[Opening Information section]
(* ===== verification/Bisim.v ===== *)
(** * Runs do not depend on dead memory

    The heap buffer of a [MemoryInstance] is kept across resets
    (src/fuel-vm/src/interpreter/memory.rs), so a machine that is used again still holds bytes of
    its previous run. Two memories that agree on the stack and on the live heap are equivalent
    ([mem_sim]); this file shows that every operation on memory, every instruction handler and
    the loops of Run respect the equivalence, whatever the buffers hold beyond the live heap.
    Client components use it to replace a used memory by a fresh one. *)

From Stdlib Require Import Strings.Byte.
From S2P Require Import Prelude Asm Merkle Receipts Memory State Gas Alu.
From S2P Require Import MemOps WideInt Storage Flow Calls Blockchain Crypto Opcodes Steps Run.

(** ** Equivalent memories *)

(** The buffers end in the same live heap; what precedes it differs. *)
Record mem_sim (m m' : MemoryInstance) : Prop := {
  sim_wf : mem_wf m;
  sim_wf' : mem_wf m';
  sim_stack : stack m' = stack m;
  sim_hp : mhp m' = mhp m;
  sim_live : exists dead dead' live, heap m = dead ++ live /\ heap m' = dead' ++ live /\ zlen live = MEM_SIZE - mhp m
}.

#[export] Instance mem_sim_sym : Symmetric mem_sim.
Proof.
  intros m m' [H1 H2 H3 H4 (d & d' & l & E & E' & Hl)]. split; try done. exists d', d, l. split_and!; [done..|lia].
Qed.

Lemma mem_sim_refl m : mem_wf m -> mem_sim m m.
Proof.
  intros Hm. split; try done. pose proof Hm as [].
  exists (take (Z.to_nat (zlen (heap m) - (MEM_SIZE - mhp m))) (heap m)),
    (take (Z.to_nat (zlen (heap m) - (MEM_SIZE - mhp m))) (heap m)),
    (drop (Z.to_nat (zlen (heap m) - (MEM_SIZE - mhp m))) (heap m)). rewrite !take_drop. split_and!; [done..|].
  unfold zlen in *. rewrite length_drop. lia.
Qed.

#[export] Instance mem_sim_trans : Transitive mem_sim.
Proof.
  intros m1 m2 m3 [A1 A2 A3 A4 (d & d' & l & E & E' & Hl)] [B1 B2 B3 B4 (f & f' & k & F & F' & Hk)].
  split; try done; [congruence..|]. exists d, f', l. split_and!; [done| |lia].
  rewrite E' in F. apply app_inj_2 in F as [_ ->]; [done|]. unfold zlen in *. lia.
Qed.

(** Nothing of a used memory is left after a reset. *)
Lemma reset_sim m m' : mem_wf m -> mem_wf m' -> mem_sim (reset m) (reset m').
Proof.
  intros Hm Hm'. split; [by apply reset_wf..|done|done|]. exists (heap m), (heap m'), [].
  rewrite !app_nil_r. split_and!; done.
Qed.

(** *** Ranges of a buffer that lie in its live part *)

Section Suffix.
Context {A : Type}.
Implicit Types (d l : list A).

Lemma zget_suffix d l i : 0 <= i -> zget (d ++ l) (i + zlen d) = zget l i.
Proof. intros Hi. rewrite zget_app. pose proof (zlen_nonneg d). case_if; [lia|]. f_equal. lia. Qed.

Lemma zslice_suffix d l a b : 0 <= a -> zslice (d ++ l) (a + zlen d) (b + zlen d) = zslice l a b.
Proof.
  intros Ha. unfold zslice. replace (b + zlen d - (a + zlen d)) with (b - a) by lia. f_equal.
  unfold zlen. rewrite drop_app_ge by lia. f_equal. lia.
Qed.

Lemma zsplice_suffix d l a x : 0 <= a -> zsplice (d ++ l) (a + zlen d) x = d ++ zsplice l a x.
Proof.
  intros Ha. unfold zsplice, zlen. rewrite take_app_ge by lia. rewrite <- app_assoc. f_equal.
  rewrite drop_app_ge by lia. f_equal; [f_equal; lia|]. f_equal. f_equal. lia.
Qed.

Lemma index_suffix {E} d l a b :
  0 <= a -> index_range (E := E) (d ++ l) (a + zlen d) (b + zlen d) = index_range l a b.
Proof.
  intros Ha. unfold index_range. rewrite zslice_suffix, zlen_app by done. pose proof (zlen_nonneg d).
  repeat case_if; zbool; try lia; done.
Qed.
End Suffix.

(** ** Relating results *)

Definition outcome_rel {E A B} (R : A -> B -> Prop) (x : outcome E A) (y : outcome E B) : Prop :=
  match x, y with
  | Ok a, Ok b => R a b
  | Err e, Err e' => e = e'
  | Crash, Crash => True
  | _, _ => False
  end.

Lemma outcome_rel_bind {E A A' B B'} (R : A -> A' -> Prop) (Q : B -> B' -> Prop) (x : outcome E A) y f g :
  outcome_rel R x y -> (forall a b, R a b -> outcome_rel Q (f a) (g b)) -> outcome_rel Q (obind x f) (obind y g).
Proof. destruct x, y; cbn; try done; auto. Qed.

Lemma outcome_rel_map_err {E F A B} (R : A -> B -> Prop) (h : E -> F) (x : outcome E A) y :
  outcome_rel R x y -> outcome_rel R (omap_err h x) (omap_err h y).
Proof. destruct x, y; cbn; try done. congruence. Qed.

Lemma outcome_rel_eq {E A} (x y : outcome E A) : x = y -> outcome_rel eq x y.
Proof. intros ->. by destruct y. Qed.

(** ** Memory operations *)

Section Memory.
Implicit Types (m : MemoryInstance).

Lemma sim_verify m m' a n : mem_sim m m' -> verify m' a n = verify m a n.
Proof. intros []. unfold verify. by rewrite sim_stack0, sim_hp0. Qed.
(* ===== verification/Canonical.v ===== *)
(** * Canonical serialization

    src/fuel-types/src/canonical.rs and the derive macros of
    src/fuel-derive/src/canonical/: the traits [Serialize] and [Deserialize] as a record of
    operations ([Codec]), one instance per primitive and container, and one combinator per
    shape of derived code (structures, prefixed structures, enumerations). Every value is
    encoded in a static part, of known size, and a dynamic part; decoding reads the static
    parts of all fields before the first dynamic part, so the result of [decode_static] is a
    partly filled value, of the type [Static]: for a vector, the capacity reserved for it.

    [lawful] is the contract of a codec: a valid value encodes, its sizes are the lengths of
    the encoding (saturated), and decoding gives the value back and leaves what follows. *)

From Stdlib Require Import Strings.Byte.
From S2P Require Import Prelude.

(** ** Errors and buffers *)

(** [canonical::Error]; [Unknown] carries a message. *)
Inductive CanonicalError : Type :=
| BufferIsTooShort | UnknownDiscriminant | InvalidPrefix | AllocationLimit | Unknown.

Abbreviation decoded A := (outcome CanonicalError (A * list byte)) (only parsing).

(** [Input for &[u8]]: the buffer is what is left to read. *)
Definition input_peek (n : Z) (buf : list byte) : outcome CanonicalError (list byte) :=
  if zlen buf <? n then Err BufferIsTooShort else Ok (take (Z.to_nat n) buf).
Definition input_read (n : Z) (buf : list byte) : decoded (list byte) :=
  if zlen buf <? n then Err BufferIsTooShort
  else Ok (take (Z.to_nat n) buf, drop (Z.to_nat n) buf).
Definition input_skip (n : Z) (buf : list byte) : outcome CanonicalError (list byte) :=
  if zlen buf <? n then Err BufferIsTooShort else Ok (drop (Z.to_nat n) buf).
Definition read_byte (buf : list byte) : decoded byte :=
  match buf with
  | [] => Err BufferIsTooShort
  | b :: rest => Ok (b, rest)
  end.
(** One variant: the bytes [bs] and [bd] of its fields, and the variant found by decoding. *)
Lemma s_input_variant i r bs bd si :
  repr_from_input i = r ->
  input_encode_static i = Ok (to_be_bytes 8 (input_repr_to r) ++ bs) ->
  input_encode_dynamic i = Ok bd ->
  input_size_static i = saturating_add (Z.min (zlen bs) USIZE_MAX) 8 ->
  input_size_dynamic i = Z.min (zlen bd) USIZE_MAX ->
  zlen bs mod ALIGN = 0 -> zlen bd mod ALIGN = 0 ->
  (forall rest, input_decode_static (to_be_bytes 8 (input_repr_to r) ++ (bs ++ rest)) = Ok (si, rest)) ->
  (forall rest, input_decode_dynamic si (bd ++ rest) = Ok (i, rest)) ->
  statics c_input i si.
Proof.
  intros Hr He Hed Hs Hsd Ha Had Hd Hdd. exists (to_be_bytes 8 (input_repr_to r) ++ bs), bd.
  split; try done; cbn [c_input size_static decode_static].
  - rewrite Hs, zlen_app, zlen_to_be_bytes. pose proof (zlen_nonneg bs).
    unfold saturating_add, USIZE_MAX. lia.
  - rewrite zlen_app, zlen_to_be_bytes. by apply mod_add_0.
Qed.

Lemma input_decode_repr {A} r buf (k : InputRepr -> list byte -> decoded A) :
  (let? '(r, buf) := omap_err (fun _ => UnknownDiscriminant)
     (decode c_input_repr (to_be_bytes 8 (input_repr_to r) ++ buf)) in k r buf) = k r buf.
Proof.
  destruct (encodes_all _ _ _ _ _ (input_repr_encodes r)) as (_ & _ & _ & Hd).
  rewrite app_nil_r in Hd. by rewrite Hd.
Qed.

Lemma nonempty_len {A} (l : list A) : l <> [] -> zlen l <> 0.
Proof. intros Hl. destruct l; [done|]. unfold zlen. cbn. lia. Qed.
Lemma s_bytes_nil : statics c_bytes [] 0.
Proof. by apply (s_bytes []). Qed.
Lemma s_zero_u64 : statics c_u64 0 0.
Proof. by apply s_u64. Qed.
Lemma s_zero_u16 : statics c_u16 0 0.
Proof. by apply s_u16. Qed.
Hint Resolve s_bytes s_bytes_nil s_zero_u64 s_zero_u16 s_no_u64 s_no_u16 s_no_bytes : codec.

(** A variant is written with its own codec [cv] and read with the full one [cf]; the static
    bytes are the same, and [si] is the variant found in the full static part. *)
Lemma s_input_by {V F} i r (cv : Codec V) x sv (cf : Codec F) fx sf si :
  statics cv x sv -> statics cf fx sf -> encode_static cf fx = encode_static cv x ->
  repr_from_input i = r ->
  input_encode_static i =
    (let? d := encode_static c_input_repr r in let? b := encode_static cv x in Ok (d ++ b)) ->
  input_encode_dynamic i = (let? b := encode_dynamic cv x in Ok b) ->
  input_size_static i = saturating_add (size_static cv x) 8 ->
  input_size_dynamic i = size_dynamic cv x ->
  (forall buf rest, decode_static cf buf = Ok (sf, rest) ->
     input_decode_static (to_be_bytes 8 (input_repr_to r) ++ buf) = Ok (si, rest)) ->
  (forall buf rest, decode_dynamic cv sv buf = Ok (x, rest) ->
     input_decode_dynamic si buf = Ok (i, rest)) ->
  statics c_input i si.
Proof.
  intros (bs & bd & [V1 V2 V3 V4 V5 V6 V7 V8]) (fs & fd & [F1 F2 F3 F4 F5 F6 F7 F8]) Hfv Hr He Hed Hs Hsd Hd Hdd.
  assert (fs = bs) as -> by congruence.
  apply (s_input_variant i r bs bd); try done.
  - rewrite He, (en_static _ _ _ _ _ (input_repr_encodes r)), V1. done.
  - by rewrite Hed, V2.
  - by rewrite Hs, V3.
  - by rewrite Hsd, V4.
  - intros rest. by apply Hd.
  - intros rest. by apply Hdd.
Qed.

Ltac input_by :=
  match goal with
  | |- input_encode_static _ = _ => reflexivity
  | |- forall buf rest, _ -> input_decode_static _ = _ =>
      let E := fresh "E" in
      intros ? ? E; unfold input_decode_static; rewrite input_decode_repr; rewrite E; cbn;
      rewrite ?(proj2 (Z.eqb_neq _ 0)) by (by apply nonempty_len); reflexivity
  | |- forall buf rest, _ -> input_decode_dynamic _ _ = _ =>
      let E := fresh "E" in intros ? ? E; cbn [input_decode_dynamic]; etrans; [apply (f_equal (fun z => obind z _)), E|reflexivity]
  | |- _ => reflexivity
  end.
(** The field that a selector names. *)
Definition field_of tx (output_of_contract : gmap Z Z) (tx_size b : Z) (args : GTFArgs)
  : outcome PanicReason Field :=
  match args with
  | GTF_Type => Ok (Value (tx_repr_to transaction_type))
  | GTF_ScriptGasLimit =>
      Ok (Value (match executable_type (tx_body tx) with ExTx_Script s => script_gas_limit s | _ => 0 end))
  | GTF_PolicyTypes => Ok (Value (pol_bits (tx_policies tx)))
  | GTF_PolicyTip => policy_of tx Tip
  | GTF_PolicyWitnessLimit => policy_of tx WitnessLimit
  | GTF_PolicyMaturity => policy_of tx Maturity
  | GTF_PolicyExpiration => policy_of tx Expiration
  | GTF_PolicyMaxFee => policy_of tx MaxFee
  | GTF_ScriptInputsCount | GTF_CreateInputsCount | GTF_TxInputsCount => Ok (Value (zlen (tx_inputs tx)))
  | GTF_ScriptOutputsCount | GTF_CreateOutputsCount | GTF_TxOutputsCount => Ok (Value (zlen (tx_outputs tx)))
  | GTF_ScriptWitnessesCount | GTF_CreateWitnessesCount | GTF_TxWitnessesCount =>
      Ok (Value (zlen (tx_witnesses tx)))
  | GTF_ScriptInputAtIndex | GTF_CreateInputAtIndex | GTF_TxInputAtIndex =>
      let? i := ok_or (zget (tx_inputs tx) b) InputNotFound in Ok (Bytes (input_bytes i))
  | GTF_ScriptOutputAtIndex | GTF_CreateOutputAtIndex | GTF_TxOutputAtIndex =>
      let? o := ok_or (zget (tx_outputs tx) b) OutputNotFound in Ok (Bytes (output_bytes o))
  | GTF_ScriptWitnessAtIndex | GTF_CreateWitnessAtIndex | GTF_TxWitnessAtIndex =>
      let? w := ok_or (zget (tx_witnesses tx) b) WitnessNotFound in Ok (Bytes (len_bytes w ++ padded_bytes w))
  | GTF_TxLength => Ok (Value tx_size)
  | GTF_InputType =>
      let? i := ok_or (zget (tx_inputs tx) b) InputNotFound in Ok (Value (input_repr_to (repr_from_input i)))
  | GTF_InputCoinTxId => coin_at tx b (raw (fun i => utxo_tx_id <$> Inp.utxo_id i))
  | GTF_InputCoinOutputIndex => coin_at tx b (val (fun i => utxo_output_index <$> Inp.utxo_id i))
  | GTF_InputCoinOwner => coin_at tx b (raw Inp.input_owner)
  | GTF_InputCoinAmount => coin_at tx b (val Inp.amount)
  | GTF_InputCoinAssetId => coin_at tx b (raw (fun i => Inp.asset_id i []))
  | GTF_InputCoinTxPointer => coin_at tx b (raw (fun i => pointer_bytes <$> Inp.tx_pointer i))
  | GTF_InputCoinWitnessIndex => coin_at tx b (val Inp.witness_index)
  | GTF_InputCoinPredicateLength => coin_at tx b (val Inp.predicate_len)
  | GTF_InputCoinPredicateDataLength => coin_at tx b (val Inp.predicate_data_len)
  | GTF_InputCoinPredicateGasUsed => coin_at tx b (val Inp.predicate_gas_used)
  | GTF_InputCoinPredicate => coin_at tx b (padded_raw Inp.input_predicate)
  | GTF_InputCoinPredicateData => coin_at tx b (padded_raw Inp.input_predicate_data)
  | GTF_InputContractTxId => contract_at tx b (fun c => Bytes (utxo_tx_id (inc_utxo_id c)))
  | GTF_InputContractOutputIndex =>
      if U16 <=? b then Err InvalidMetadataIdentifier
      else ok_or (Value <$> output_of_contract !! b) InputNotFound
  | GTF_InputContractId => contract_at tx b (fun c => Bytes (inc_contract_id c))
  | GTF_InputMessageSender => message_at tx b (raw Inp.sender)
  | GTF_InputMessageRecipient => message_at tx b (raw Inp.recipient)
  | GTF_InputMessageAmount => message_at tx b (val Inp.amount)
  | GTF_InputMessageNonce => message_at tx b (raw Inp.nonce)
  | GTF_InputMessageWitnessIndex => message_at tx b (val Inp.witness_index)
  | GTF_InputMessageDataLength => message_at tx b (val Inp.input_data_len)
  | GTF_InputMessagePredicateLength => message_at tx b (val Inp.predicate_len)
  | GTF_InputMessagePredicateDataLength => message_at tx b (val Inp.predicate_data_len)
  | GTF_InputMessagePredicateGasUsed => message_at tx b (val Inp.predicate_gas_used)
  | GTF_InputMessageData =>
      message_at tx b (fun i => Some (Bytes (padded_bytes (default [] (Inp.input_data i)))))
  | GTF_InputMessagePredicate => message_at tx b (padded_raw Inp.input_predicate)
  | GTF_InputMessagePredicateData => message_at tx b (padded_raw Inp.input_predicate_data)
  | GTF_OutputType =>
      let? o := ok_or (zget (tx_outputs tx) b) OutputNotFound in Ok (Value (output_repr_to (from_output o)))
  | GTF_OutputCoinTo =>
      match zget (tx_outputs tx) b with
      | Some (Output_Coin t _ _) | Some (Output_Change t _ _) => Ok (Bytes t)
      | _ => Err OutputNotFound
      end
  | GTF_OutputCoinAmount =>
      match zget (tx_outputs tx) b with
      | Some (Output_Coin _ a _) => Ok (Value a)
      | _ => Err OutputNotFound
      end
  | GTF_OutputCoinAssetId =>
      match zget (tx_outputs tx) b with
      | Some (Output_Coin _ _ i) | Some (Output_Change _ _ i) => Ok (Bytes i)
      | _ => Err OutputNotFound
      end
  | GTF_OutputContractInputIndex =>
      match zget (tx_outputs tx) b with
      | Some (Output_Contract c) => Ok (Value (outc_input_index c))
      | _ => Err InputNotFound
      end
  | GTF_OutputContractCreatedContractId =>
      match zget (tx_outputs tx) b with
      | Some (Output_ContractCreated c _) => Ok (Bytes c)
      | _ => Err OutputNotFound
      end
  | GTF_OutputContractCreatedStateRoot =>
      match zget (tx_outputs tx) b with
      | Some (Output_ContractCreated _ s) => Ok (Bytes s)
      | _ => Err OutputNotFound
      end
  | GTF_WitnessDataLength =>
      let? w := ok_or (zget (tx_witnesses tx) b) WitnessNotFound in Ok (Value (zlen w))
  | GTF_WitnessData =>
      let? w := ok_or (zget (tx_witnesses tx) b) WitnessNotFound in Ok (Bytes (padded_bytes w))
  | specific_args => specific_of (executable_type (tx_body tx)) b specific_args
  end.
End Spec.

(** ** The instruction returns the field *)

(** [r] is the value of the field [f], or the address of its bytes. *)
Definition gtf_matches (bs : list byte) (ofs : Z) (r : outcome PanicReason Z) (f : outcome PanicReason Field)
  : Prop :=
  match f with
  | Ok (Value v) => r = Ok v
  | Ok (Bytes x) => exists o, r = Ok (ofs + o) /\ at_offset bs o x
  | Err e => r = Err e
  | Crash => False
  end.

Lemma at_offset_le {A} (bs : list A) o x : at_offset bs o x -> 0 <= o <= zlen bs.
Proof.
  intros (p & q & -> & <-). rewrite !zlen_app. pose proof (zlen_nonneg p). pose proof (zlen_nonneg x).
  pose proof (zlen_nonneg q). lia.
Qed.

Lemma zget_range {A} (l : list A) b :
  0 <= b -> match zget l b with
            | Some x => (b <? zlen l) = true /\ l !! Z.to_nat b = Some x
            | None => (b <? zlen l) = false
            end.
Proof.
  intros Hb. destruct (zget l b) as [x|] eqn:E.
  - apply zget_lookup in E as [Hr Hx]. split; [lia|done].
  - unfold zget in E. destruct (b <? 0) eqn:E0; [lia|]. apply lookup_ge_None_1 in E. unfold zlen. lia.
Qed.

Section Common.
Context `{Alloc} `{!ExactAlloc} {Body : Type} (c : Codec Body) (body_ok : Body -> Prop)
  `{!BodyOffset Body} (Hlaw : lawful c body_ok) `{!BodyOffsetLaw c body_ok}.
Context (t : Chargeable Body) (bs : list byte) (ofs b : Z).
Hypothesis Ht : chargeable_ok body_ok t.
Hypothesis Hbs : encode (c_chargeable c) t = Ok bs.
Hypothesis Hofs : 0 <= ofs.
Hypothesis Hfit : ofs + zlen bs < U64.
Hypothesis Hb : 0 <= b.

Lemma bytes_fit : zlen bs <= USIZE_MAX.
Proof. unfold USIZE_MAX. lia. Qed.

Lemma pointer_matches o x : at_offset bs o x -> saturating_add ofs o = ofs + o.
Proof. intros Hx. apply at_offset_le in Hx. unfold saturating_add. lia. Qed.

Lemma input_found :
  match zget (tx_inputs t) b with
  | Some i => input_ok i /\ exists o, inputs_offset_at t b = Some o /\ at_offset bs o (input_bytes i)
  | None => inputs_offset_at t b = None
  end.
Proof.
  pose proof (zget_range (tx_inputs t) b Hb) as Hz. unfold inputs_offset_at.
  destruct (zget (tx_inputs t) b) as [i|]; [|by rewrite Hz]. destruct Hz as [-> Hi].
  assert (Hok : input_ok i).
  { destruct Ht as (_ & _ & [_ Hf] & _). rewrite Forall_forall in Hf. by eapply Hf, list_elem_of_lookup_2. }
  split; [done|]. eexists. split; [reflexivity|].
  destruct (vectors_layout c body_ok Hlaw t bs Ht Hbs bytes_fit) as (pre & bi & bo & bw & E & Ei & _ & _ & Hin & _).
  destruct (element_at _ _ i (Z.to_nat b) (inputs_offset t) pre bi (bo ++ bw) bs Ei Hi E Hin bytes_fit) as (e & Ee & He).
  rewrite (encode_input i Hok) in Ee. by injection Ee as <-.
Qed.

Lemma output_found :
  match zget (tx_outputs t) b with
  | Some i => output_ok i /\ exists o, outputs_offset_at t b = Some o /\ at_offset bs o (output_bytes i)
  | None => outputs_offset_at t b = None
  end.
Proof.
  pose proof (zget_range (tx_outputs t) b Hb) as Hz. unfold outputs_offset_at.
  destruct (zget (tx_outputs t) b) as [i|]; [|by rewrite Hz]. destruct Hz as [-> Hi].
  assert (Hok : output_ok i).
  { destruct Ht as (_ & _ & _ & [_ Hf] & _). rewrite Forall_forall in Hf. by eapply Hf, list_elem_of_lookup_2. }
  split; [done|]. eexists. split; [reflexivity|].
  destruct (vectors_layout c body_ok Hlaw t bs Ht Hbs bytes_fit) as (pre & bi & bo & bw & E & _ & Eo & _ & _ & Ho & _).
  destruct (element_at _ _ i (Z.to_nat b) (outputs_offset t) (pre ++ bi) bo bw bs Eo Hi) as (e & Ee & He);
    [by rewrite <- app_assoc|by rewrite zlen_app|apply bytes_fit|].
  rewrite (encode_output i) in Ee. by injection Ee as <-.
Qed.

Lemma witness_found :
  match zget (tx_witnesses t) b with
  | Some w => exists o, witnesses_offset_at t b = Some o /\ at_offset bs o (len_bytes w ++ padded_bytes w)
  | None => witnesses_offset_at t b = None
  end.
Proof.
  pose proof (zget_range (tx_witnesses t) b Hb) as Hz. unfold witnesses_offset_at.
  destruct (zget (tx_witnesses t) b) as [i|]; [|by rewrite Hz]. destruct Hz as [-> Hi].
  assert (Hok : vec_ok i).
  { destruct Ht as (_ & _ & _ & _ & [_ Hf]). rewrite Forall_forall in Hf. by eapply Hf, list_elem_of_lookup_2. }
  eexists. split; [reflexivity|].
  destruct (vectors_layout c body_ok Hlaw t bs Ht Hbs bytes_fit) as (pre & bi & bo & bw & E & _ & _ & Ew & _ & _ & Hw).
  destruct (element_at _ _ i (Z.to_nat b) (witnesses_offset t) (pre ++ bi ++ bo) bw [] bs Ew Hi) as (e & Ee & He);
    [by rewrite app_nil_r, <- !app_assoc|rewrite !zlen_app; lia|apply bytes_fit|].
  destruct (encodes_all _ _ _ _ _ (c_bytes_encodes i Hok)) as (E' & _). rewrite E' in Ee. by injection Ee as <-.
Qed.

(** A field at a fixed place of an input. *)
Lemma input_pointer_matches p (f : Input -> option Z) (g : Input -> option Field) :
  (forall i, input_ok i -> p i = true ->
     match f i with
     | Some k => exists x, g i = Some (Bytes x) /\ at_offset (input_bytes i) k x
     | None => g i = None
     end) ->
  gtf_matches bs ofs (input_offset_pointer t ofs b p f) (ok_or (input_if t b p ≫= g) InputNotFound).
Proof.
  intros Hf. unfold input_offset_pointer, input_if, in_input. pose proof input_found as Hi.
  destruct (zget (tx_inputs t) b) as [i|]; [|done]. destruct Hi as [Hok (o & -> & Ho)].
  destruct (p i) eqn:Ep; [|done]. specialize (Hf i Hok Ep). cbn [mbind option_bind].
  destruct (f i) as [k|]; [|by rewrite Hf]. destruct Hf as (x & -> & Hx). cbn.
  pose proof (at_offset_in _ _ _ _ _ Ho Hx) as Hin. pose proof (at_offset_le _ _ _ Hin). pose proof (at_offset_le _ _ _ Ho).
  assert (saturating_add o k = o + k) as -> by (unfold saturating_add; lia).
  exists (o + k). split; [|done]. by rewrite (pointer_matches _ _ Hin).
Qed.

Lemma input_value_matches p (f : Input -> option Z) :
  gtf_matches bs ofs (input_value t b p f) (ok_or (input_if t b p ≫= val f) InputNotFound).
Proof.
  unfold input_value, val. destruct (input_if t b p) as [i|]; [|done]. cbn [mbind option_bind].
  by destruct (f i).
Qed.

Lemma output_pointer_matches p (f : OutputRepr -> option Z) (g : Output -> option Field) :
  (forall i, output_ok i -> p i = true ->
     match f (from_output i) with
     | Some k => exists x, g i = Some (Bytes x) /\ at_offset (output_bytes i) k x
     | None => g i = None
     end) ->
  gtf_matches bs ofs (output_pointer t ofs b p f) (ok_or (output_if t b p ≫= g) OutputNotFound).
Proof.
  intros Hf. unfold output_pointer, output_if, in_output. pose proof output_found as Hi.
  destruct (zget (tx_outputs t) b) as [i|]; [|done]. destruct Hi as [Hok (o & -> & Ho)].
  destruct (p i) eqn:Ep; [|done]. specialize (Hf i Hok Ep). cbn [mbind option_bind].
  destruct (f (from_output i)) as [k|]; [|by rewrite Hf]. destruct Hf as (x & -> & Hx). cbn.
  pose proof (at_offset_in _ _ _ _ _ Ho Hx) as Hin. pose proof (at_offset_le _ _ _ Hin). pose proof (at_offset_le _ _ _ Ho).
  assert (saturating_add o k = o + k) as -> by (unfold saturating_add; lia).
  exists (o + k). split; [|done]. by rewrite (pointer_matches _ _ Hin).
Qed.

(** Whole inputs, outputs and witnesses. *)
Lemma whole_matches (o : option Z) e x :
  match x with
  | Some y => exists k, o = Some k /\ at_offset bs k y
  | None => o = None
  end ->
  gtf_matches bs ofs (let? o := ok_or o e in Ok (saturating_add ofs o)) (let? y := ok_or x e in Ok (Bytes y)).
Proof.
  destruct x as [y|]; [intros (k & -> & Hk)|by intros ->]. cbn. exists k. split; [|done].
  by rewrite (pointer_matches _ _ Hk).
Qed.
[Closing Information section]
## About this exercise
Each line above that holds the string "same" should be copied and shown.

## Solved exercise
(** The buffers end in the same live heap; what precedes it differs. *)
    bytes are the same, and [si] is the variant found in the full static part. *)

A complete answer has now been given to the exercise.